Directions for this task ▸
Give back only the lines in the records below from the one with "hasError := false" to the one with "Lemma digits_expression (digits", both inclusive, word for word.

=== Section Start ===

(** C10: [insertOperator] applied to an error state (display [Error],
    empty expression) clears [hasError], appends the operator token to
    the expression and leaves [Error] in the display; with an evaluator
    that rejects [2+], the keys 2, +, =, + lead from [initialState] to
    such a state, with [display] equal to [Error] and [hasError]
    false. *)
Theorem error_display_without_error_flag :
  forall rt,
    evaluate rt (lit "2+") = Throws ->
    (forall prev operator,
        hasError prev = true -> display prev = lit "Error" ->
        expression prev = lit "" ->
        hasError (insertOperator operator prev) = false
        /\ display (insertOperator operator prev) = lit "Error"
        /\ expression (insertOperator operator prev)
           = if isParenthesis operator then operator
             else mathOperator operator)
    /\ (let s := run rt [InsertDigit (lit "2"); InsertOperator (lit "+");
                         Evaluate; InsertOperator (lit "+")] initialState in
        reachable rt s
        /\ display s = lit "Error"
        /\ hasError s = false
        /\ expression s = lit "+").
Proof.
  intros rt Hthrows. split.
  - intros prev operator E D X. unfold insertOperator; simpl.
    rewrite D, X. destruct (isParenthesis operator); repeat split.
  - split; [apply run_reachable; constructor|].
    unfold run; simpl fold_left.
    change (insertOperator (lit "+") (insertNumber (lit "2") initialState))
      with {| display := lit "2"; expression := lit "2+";
              memory := 0%float; angleMode := DEG;
              previousAnswer := 0%float; waitingForOperand := true;
              hasError := false |}.
    rewrite calculate_Throws; [repeat split | discriminate | exact Hthrows].
Qed.

Lemma error_display_without_error_flag_witness :
  let s := run ExampleRuntime.rt
             [InsertDigit (lit "2"); InsertOperator (lit "+");
              Evaluate; InsertOperator (lit "+")] initialState in
  evaluate ExampleRuntime.rt (lit "2+") = Throws
  /\ reachable ExampleRuntime.rt s
  /\ display s = lit "Error"
  /\ hasError s = false
  /\ expression s = lit "+".
Proof.
  intros s. split; [reflexivity|].
  exact (proj2 (@error_display_without_error_flag ExampleRuntime.rt eq_refl)).
Defined.

(** ** Sequences of digit keys *)

Section DigitKeys.

Variable rt : Runtime.

Lemma insertNumber_expression (num : jsstring) (s : CalculatorState) :
  expression (insertNumber num s) = expression s ++ num.
Proof.
  unfold insertNumber.
  destruct (waitingForOperand s || JsString.eqb (display s) (lit "0")
            || hasError s); reflexivity.
Qed.

Lemma digits_expression (digits : jsstring) :
  forall s,
    expression (run rt (digitEvents digits) s) = expression s ++ digits.
Proof.
  unfold run. induction digits as [|d digits IH]; intros s; simpl.
  - rewrite app_nil_r; reflexivity.
  - rewrite IH, insertNumber_expression, <- app_assoc. reflexivity.
Qed.

Lemma digits_display_digits (digits : jsstring) :
  forallb JsString.isDigit digits = true ->
  forall s,
    forallb JsString.isDigit (display s) = true ->
    forallb JsString.isDigit (display (run rt (digitEvents digits) s))
    = true.
Proof.
  unfold run. induction digits as [|d digits IH]; intros Hd s Hs; simpl.
  - exact Hs.
  - simpl in Hd. apply andb_true_iff in Hd. destruct Hd as [Hd Hrest].
    apply IH; [exact Hrest|].
    unfold insertNumber.
    destruct (waitingForOperand s || JsString.eqb (display s) (lit "0")
              || hasError s); simpl.
    + rewrite Hd; reflexivity.
    + rewrite forallb_app, Hs; simpl. rewrite Hd; reflexivity.
Qed.

(** Once the display starts with a digit other than 0 and no flag is
    set, digit keys extend display and expression alike. *)
Lemma digits_display_expression (digits : jsstring) :
  forall s d r,
    waitingForOperand s = false -> hasError s = false ->
    display s = d :: r -> d <> 48%N ->
    display s = expression s ->
    display (run rt (digitEvents digits) s)
    = expression (run rt (digitEvents digits) s).
Proof.
  unfold run. induction digits as [|x digits IH]; intros s d r W E D N0 DE;
    simpl.
  - exact DE.
  - assert (Hstep : insertNumber [x] s =
              {| display := display s ++ [x];
                 expression := expression s ++ [x];
                 memory := memory s;
                 angleMode := angleMode s;
                 previousAnswer := previousAnswer s;
                 waitingForOperand := waitingForOperand s;
                 hasError := hasError s |}).
    { unfold insertNumber. rewrite W, E, D. simpl.
      apply N.eqb_neq in N0. rewrite N0. reflexivity. }
    rewrite Hstep.
    apply (IH _ d (r ++ [x])); simpl; try assumption.
    + rewrite D; reflexivity.
    + rewrite DE; reflexivity.
Qed.

End DigitKeys.

Lemma digits_no_decimalPoint (s : jsstring) :
  forallb JsString.isDigit s = true -> decimalPoints s = 0.
Proof.
  unfold decimalPoints. induction s as [|c s IH]; simpl; [reflexivity|].
  intros H. apply andb_true_iff in H. destruct H as [Hc Hs].
  destruct (N.eq_dec c 46) as [->|_]; [discriminate Hc | apply IH; exact Hs].
Qed.

(** C8 as stated fails: after the digit keys 0 and 5 the display is [5]
    and the expression is [05]. *)
Lemma digits_leading_zero :
  let s := run ExampleRuntime.rt (digitEvents (lit "05")) initialState in
  forallb JsString.isDigit (lit "05") = true
  /\ display s = lit "5"
  /\ expression s = lit "05"
  /\ display s <> expression s.
Proof. simpl. repeat split. discriminate. Qed.

(** C8, amended: after any sequence of digit keys from [initialState],
    the expression is the sequence of the digits, display and expression
    contain digits only, hence no decimal point, and display and
    expression are equal when the first digit is not 0. *)
Theorem digits_only :
  forall rt digits,
    forallb JsString.isDigit digits = true ->
    let s := run rt (digitEvents digits) initialState in
    expression s = digits
    /\ forallb JsString.isDigit (display s) = true
    /\ forallb JsString.isDigit (expression s) = true
    /\ decimalPoints (display s) <= 1
    /\ decimalPoints (expression s) <= 1
    /\ (forall d rest, digits = d :: rest -> d <> 48%N ->
                       display s = expression s).
Proof.
  intros rt digits Hd s.
  assert (He : expression s = digits) by apply digits_expression.
  assert (Hdisp : forallb JsString.isDigit (display s) = true)
    by (apply digits_display_digits; [exact Hd | reflexivity]).
  split; [exact He|]. split; [exact Hdisp|].
  split; [rewrite He; exact Hd|].
  split; [rewrite digits_no_decimalPoint; [lia | exact Hdisp]|].
  split; [rewrite digits_no_decimalPoint; [lia | rewrite He; exact Hd]|].
  intros d rest -> N0. subst s. unfold run; simpl.
  apply (@digits_display_expression rt rest _ d []); try reflexivity.
  exact N0.
Qed.

Lemma digits_only_witness :
  let s := run ExampleRuntime.rt (digitEvents (lit "5007")) initialState in
  forallb JsString.isDigit (lit "5007") = true
  /\ expression s = lit "5007"
  /\ display s = expression s.
Proof.
  intros s.
  destruct (@digits_only ExampleRuntime.rt (lit "5007") eq_refl)
    as [He [_ [_ [_ [_ Heq]]]]].
  split; [reflexivity|]. split; [exact He|].
  apply (Heq 53%N (lit "007")); [reflexivity | discriminate].
Defined.

(** ** Formatting *)

(** The test of the code, written with [x !== 0], is the one of the
    rule, written with [0 < |x|]. *)
Lemma outOfPlainRange_scientificRange (v : number) :
  outOfPlainRange v = true <-> scientificRange v.
Proof.
  unfold outOfPlainRange, scientificRange.
  change huge with 1e15%float.
  change tiny with 0x1.0c6f7a0b5ed8dp-20%float.
  rewrite orb_true_iff, andb_true_iff, negb_true_iff.
  assert (H : (abs v <? 0x1.0c6f7a0b5ed8dp-20)%float = true ->
              ((v =? 0)%float = false <-> (0 <? abs v)%float = true)).
  { rewrite eqb_spec, !ltb_spec, abs_spec.
    change (Prim2SF 0) with (S754_zero false).
    destruct (Prim2SF v) as [s | s | | s m e]; simpl; try discriminate.
    - intros _; destruct s; split; discriminate.
    - intros _; destruct s; split; reflexivity. }
  tauto.
Qed.

Lemma formatDisplay_Error (rt : Runtime) :
  formatDisplay rt (lit "Error") = lit "Error".
Proof. reflexivity. Qed.

Lemma formatDisplay_number (rt : Runtime) (value : jsstring) :
  value <> lit "Error" ->
  is_nan (parseFloat rt value) = false ->
  formatDisplay rt value =
    if outOfPlainRange (parseFloat rt value)
    then toExponential rt (parseFloat rt value) 6
    else if JsString.includes (lit ".") value
            && (12 <? JsString.length value)%nat
         then toPrecision rt (parseFloat rt value) 10
         else value.
Proof.
  intros Hne Hnan. unfold formatDisplay.
  apply eqb_neq in Hne. rewrite Hne, Hnan. reflexivity.
Qed.

Lemma calculate_number (rt : Runtime) (prev : CalculatorState)
  (result : number) :
  expression prev <> lit "" ->
  evaluate rt (evaluatorInput (angleMode prev) (expression prev))
    = ReturnsNumber result ->
  display (calculate rt prev) =
    if outOfPlainRange result
    then toExponential rt result 6
    else numberToString rt result.
Proof.
  intros Hne Hres. unfold calculate.
  destruct (expression prev) as [|c e] eqn:E.
  - exfalso; apply Hne; reflexivity.
  - rewrite Hres. reflexivity.
Qed.

(** C9: the formatting rule.  [formatDisplay] returns the literal
    [Error] as it is.  For any other string that parses to a number [v],
    it returns [v.toExponential(6)] exactly when [|v| > 1e15] or
    [0 < |v| < 1e-6]; otherwise it returns [v.toPrecision(10)] when the
    string contains a decimal point and has more than 12 characters, and
    the string itself when not.  [calculate] renders a numeric result
    with [toExponential(6)] under the same condition and with
    [toString] otherwise.  The condition is false at [1e15] and true at
    [1.0000001e15]; at the lower bound it is false at [1e-6], true at
    [9.9e-7] and at the binary64 value just below [1e-6], true as well
    for the negative of these values, and false at 0. *)
#[warnings="-inexact-float"]
Theorem formatting_rule :
  forall rt,
    formatDisplay rt (lit "Error") = lit "Error"
    /\ (forall value,
          value <> lit "Error" ->
          is_nan (parseFloat rt value) = false ->
          let v := parseFloat rt value in
          (scientificRange v ->
           formatDisplay rt value = toExponential rt v 6)
          /\ (~ scientificRange v ->
              JsString.includes (lit ".") value = true ->
              12 < JsString.length value ->
              formatDisplay rt value = toPrecision rt v 10)
          /\ (~ scientificRange v ->
              JsString.includes (lit ".") value = false
              \/ JsString.length value <= 12 ->
              formatDisplay rt value = value))
    /\ (forall prev result,
          expression prev <> lit "" ->
          evaluate rt (evaluatorInput (angleMode prev) (expression prev))
            = ReturnsNumber result ->
          (scientificRange result ->
           display (calculate rt prev) = toExponential rt result 6)
          /\ (~ scientificRange result ->
              display (calculate rt prev) = numberToString rt result))
    /\ ~ scientificRange 1e15%float
    /\ scientificRange 1.0000001e15%float
    /\ ~ scientificRange 1e-6%float
    /\ scientificRange 9.9e-7%float
    /\ scientificRange (next_down 1e-6)%float
    /\ scientificRange (-9.9e-7)%float
    /\ scientificRange (-1.0000001e15)%float
    /\ ~ scientificRange 0%float
    /\ outOfPlainRange 1e-6%float = false
    /\ outOfPlainRange 9.9e-7%float = true
    /\ outOfPlainRange 1e15%float = false
    /\ outOfPlainRange 1.0000001e15%float = true.
Proof.
  intros rt. split; [apply formatDisplay_Error|].
  split; [|split; [|repeat split]].
  - intros value Hne Hnan v.
    pose proof (formatDisplay_number rt Hne Hnan) as F. fold v in F.
    pose proof (outOfPlainRange_scientificRange v) as R.
    split; [|split].
    + intros S. apply R in S. rewrite S in F. exact F.
    + intros S Hdot Hlen.
      destruct (outOfPlainRange v); [exfalso; apply S, R; reflexivity|].
      apply Nat.ltb_lt in Hlen. rewrite Hdot, Hlen in F. exact F.
    + intros S Hshort.
      destruct (outOfPlainRange v); [exfalso; apply S, R; reflexivity|].
      destruct Hshort as [Hdot | Hlen].
      * rewrite Hdot in F. exact F.
      * apply Nat.ltb_ge in Hlen. rewrite Hlen, andb_false_r in F. exact F.
  - intros prev result Hne Hres.
    pose proof (calculate_number rt prev Hne Hres) as F.
    pose proof (outOfPlainRange_scientificRange result) as R.
    split; intros S.
    + apply R in S. rewrite S in F. exact F.
    + destruct (outOfPlainRange result); [exfalso; apply S, R; reflexivity|].
      exact F.
  - intros S. apply outOfPlainRange_scientificRange in S.
    vm_compute in S. discriminate.
  - apply outOfPlainRange_scientificRange. vm_compute. reflexivity.
  - intros [S | [_ S]]; vm_compute in S; discriminate.
  - right. split; vm_compute; reflexivity.
  - right. split; vm_compute; reflexivity.
  - right. split; vm_compute; reflexivity.
  - left. vm_compute. reflexivity.
  - intros [S | [S _]]; vm_compute in S; discriminate.
Qed.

=== Section End ===

Output below ▸
              hasError := false |}.
    rewrite calculate_Throws; [repeat split | discriminate | exact Hthrows].
Qed.

Lemma error_display_without_error_flag_witness :
  let s := run ExampleRuntime.rt
             [InsertDigit (lit "2"); InsertOperator (lit "+");
              Evaluate; InsertOperator (lit "+")] initialState in
  evaluate ExampleRuntime.rt (lit "2+") = Throws
  /\ reachable ExampleRuntime.rt s
  /\ display s = lit "Error"
  /\ hasError s = false
  /\ expression s = lit "+".
Proof.
  intros s. split; [reflexivity|].
  exact (proj2 (@error_display_without_error_flag ExampleRuntime.rt eq_refl)).
Defined.

(** ** Sequences of digit keys *)

Section DigitKeys.

Variable rt : Runtime.

Lemma insertNumber_expression (num : jsstring) (s : CalculatorState) :
  expression (insertNumber num s) = expression s ++ num.
Proof.
  unfold insertNumber.
  destruct (waitingForOperand s || JsString.eqb (display s) (lit "0")
            || hasError s); reflexivity.
Qed.

Lemma digits_expression (digits : jsstring) :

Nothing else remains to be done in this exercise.